Exercise input START

Lemma wp_wait_host_children fuel children horizon t a :
  Forall (fun child => (lifetime child <= horizon)%nat) children.*1 ->
  (horizon <= os_now a + PROCESS_POLL_INTERVAL * fuel)%nat -> witnessed t children ->
  wp t (wait_host_children (S fuel) children) (fun _ t' r => group_result t children.*1 t' r) a.
Proof.
  revert children t a. induction fuel as [|fuel IH]; intros children t a Hl Hh Hw; cbn [wait_host_children];
    apply wp_observe; (destruct (os_cancelled a); [by apply wp_terminated|]);
    apply wp_handle, wp_poll_round; try done; intros a1 t1 [polled|source] Hn Hx Hp;
    try (by apply wp_terminated).
  all: destruct (Hp _ eq_refl) as (Hf & Hwp & Hend); rewrite <- Hf in *;
    destruct (existsb _ polled) eqn:Hfail; [by apply wp_terminated|];
    destruct (forallb _ polled) eqn:Hdone;
    [apply wp_done; pose proof (complete_success _ _ Hwp Hfail Hdone); split_and!; auto|].
  - exfalso. apply forallb_false_iff, Exists_exists in Hdone as ([c s] & Hin & Hs).
    rewrite Forall_forall in Hend. specialize (Hend _ Hin). cbn in Hend. destruct s as [|]; [done|].
    apply Hend; [|done]. rewrite Forall_forall in Hl. assert (Hc : c ∈ polled.*1)
      by (apply list_elem_of_fmap; by exists (c, None)). specialize (Hl _ Hc). lia.
  - apply wp_sleep. intros a2 Hn2. eapply wp_impl.
    + apply (IH polled); [done|unfold PROCESS_POLL_INTERVAL in *; lia|].
      eapply witnessed_extends; [|exact Hwp]. by exists [On_Sleep].
    + intros a' t' r (H1 & H3 & H4). split_and!; [done| |done].
      etrans; [exact Hx|]. grow 1%nat H3.
Qed.

(** The commands a group spawns, in order. *)
Definition group_commands (group : LifecycleCommand) (checkout : str) (input : LifecycleInput) :
    list (result (HostLifecycleError IoE) HostCommand) :=
  List.map (fun process => host_command process checkout
    (stdin_is_closed group || match input with Input_Closed => true | Input_Inherit => false end))
    (group_processes group).

Definition spawned t : list (HostCommand * Ch) :=
  omap (fun c => match c with On_Spawn command (Ok child) => Some (command, child) | _ => None end) t.

Lemma spawned_extends t t' : extends t t' -> spawned t' = spawned t.
Proof.
  intros (k & -> & Hk). unfold spawned. rewrite omap_app.
  enough (omap (fun c : call => match c with On_Spawn command (Ok child) => Some (command, child) | _ => None end) k = [])
    as -> by apply app_nil_r.
  induction k as [|c k IH]; [done|]. cbn in *. prop_of_bool. rewrite IH by done. by destruct c.
Qed.

(** The result of a group whose processes are still to be spawned. *)
Definition group_spec (processes : list LifecycleProcess) (checkout : str) (closed : bool) t t'
    (r : result (HostStop IoE) unit) : Prop :=
  r <> Err Out_Of_Fuel /\
  exists later, spawned t' = spawned t ++ later /\
    match r with
    | Ok _ =>
        List.map (fun process => host_command process checkout closed) processes
          = List.map (fun p => Ok (E := HostLifecycleError IoE) p.1) later /\
        Forall (fun child => On_Poll child (Ok (Some true)) ∈ t') (spawned t').*2
    | Err _ => exists before, terminates (spawned t').*2 before t'
    end.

Exercise input END

Description of the task: Restate the entries above word for word.

Task response:
Lemma wp_wait_host_children fuel children horizon t a :
  Forall (fun child => (lifetime child <= horizon)%nat) children.*1 ->
  (horizon <= os_now a + PROCESS_POLL_INTERVAL * fuel)%nat -> witnessed t children ->
  wp t (wait_host_children (S fuel) children) (fun _ t' r => group_result t children.*1 t' r) a.
Proof.
  revert children t a. induction fuel as [|fuel IH]; intros children t a Hl Hh Hw; cbn [wait_host_children];
    apply wp_observe; (destruct (os_cancelled a); [by apply wp_terminated|]);
    apply wp_handle, wp_poll_round; try done; intros a1 t1 [polled|source] Hn Hx Hp;
    try (by apply wp_terminated).
  all: destruct (Hp _ eq_refl) as (Hf & Hwp & Hend); rewrite <- Hf in *;
    destruct (existsb _ polled) eqn:Hfail; [by apply wp_terminated|];
    destruct (forallb _ polled) eqn:Hdone;
    [apply wp_done; pose proof (complete_success _ _ Hwp Hfail Hdone); split_and!; auto|].
  - exfalso. apply forallb_false_iff, Exists_exists in Hdone as ([c s] & Hin & Hs).
    rewrite Forall_forall in Hend. specialize (Hend _ Hin). cbn in Hend. destruct s as [|]; [done|].
    apply Hend; [|done]. rewrite Forall_forall in Hl. assert (Hc : c ∈ polled.*1)
      by (apply list_elem_of_fmap; by exists (c, None)). specialize (Hl _ Hc). lia.
  - apply wp_sleep. intros a2 Hn2. eapply wp_impl.
    + apply (IH polled); [done|unfold PROCESS_POLL_INTERVAL in *; lia|].
      eapply witnessed_extends; [|exact Hwp]. by exists [On_Sleep].
    + intros a' t' r (H1 & H3 & H4). split_and!; [done| |done].
      etrans; [exact Hx|]. grow 1%nat H3.
Qed.

(** The commands a group spawns, in order. *)
Definition group_commands (group : LifecycleCommand) (checkout : str) (input : LifecycleInput) :
    list (result (HostLifecycleError IoE) HostCommand) :=
  List.map (fun process => host_command process checkout
    (stdin_is_closed group || match input with Input_Closed => true | Input_Inherit => false end))
    (group_processes group).

Definition spawned t : list (HostCommand * Ch) :=
  omap (fun c => match c with On_Spawn command (Ok child) => Some (command, child) | _ => None end) t.

Lemma spawned_extends t t' : extends t t' -> spawned t' = spawned t.
Proof.
  intros (k & -> & Hk). unfold spawned. rewrite omap_app.
  enough (omap (fun c : call => match c with On_Spawn command (Ok child) => Some (command, child) | _ => None end) k = [])
    as -> by apply app_nil_r.
  induction k as [|c k IH]; [done|]. cbn in *. prop_of_bool. rewrite IH by done. by destruct c.
Qed.

(** The result of a group whose processes are still to be spawned. *)
Definition group_spec (processes : list LifecycleProcess) (checkout : str) (closed : bool) t t'
    (r : result (HostStop IoE) unit) : Prop :=
  r <> Err Out_Of_Fuel /\
  exists later, spawned t' = spawned t ++ later /\
    match r with
    | Ok _ =>
        List.map (fun process => host_command process checkout closed) processes
          = List.map (fun p => Ok (E := HostLifecycleError IoE) p.1) later /\
        Forall (fun child => On_Poll child (Ok (Some true)) ∈ t') (spawned t').*2
    | Err _ => exists before, terminates (spawned t').*2 before t'
    end.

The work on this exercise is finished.